▸ What the task asks
The lines to copy are those in the listing that hold the word "revert".

-*-*-

(* ===== verification/HeapProps.v ===== *)
(** * The allocator hands out disjoint memory, best fit first

    The blocks tile the memory and the free ones are exactly the members of
    the bins of their sizes.  [block]s are the abstract heap: [alloc] and
    [released] say what a request and a release do to the run of blocks,
    and the calls of [nexus_heap.c] are proved to do that. *)
From S2P Require Import Prelude Heap HeapLists.

(** ** The abstract heap *)
Record block := mk_block { b_addr : Z; b_size : Z; b_hole : bool }.

(** Cutting [size] bytes off a hole; a rest too small to be of use stays with
    the block. *)
Definition pieces (hole : bool) (b : block) (size : Z) : list block :=
  if overhead + MIN_ALLOC_SIZE <? b_size b - size
  then [mk_block (b_addr b) size hole; mk_block (b_addr b + overhead + size) (b_size b - size - overhead) true]
  else [mk_block (b_addr b) (b_size b) hole].
Definition cut : block -> Z -> list block := pieces false.

(** A request: the smallest hole that is large enough is cut, NULL when there
    is none. *)
Inductive alloc (bs : list block) (size : Z) : list block -> Z -> Prop :=
| alloc_none : (forall b, b ∈ bs -> b_hole b = true -> b_size b < size) -> alloc bs size bs 0
| alloc_best bs1 b bs2 :
    bs = bs1 ++ b :: bs2 -> b_hole b = true -> size <= b_size b ->
    (forall c, c ∈ bs -> b_hole c = true -> size <= b_size c -> b_size b <= b_size c) ->
    alloc bs size (bs1 ++ cut b size ++ bs2) (b_addr b + NODE_SIZE).

(** A hole absorbs the block after it. *)
Definition merge (a b : block) : block := mk_block (b_addr a) (b_size a + (overhead + b_size b)) (b_hole a).

(** Releasing [b], between [bs1] and [bs2]: it is joined with the hole before
    and the hole after it; the first block of the memory never is. *)
Definition released (bs1 : list block) (b : block) (bs2 : list block) : list block :=
  match bs1 with
  | [] => mk_block (b_addr b) (b_size b) true :: bs2
  | _ =>
      let '(bs1, b) := match last bs1 with Some p => if b_hole p then (removelast bs1, merge p b) else (bs1, b) | None => (bs1, b) end in
      let '(b, bs2) := match bs2 with x :: bs2' => if b_hole x then (merge b x, bs2') else (b, bs2) | [] => (b, bs2) end in
      bs1 ++ mk_block (b_addr b) (b_size b) true :: bs2
  end.

(** ** The memory holds the blocks *)
Implicit Types (N : gmap Z node) (F : gmap Z Z) (bs : list block).

Fixpoint tiled N F (a : Z) bs (e : Z) : Prop :=
  match bs with
  | [] => a = e
  | b :: bs =>
      b_addr b = a /\ 0 <= b_size b /\ shape N a = Some (b_hole b, b_size b) /\ F !! (a + NODE_SIZE + b_size b) = Some a /\
      tiled N F (a + overhead + b_size b) bs e
  end.

Lemma tiled_app N F a bs1 bs2 e : tiled N F a (bs1 ++ bs2) e <-> exists m, tiled N F a bs1 m /\ tiled N F m bs2 e.
Proof.
  revert a. induction bs1 as [|b bs1 IH]; intros a; cbn [app tiled]; [naive_solver|]. rewrite IH. naive_solver.
Qed.

Lemma tiled_le N F a bs e : tiled N F a bs e -> a <= e.
Proof. revert a. induction bs as [|b bs IH]; intros a; cbn [tiled]; [lia|]. intros (_ & Hs & _ & _ & Ht). apply IH in Ht. unfold overhead, FOOTER_SIZE, NODE_SIZE in Ht. lia. Qed.

Lemma tiled_in N F a bs e b :
  tiled N F a bs e -> b ∈ bs ->
  a <= b_addr b /\ 0 <= b_size b /\ b_addr b + overhead + b_size b <= e /\ shape N (b_addr b) = Some (b_hole b, b_size b) /\ F !! (b_addr b + NODE_SIZE + b_size b) = Some (b_addr b).
Proof.
  intros Ht (bs1 & bs2 & ->)%list_elem_of_split. apply tiled_app in Ht as (m & H1 & H2). cbn [tiled] in H2. destruct H2 as (Ha & Hs & Hn & Hf & H2).
  apply tiled_le in H1, H2. rewrite Ha. auto.
Qed.

(** Blocks are known by their addresses. *)
Lemma tiled_inj N F a bs e b c : tiled N F a bs e -> b ∈ bs -> c ∈ bs -> b_addr b = b_addr c -> b = c.
Proof.
  intros Ht (bs1 & bs2 & ->)%list_elem_of_split Hc He. apply tiled_app in Ht as (m & H1 & H2). cbn [tiled] in H2. destruct H2 as (Ha & Hs & _ & _ & H2).
  apply elem_of_app in Hc as [Hc|[->|Hc]%elem_of_cons]; [|done|].
  - destruct (tiled_in _ _ _ _ _ _ H1 Hc) as (_ & Hz & Hle & _). unfold overhead, FOOTER_SIZE, NODE_SIZE in Hle. lia.
  - destruct (tiled_in _ _ _ _ _ _ H2 Hc) as (Hle & Hz & _). unfold overhead, FOOTER_SIZE, NODE_SIZE in Hle. lia.
Qed.

Lemma tiled_frame N N' F F' a bs e :
  tiled N F a bs e -> (forall x, a <= x < e -> shape N' x = shape N x /\ F' !! x = F !! x) -> tiled N' F' a bs e.
Proof.
  revert a. induction bs as [|b bs IH]; intros a; cbn [tiled]; [done|]. intros (Ha & Hs & Hn & Hf & Ht) He. pose proof (tiled_le _ _ _ _ _ Ht) as Hle.
  unfold overhead, FOOTER_SIZE, NODE_SIZE in *. split; [done|]. split; [done|]. split; [rewrite (proj1 (He a ltac:(lia))); done|].
  split; [rewrite (proj2 (He (a + 24 + b_size b) ltac:(lia))); done|]. apply IH; [done|]. intros x Hx. apply He. lia.
Qed.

-*-*-

▸ Exercise answer
  revert a. induction bs1 as [|b bs1 IH]; intros a; cbn [app tiled]; [naive_solver|]. rewrite IH. naive_solver.
Proof. revert a. induction bs as [|b bs IH]; intros a; cbn [tiled]; [lia|]. intros (_ & Hs & _ & _ & Ht). apply IH in Ht. unfold overhead, FOOTER_SIZE, NODE_SIZE in Ht. lia. Qed.
  revert a. induction bs as [|b bs IH]; intros a; cbn [tiled]; [done|]. intros (Ha & Hs & Hn & Hf & Ht) He. pose proof (tiled_le _ _ _ _ _ Ht) as Hle.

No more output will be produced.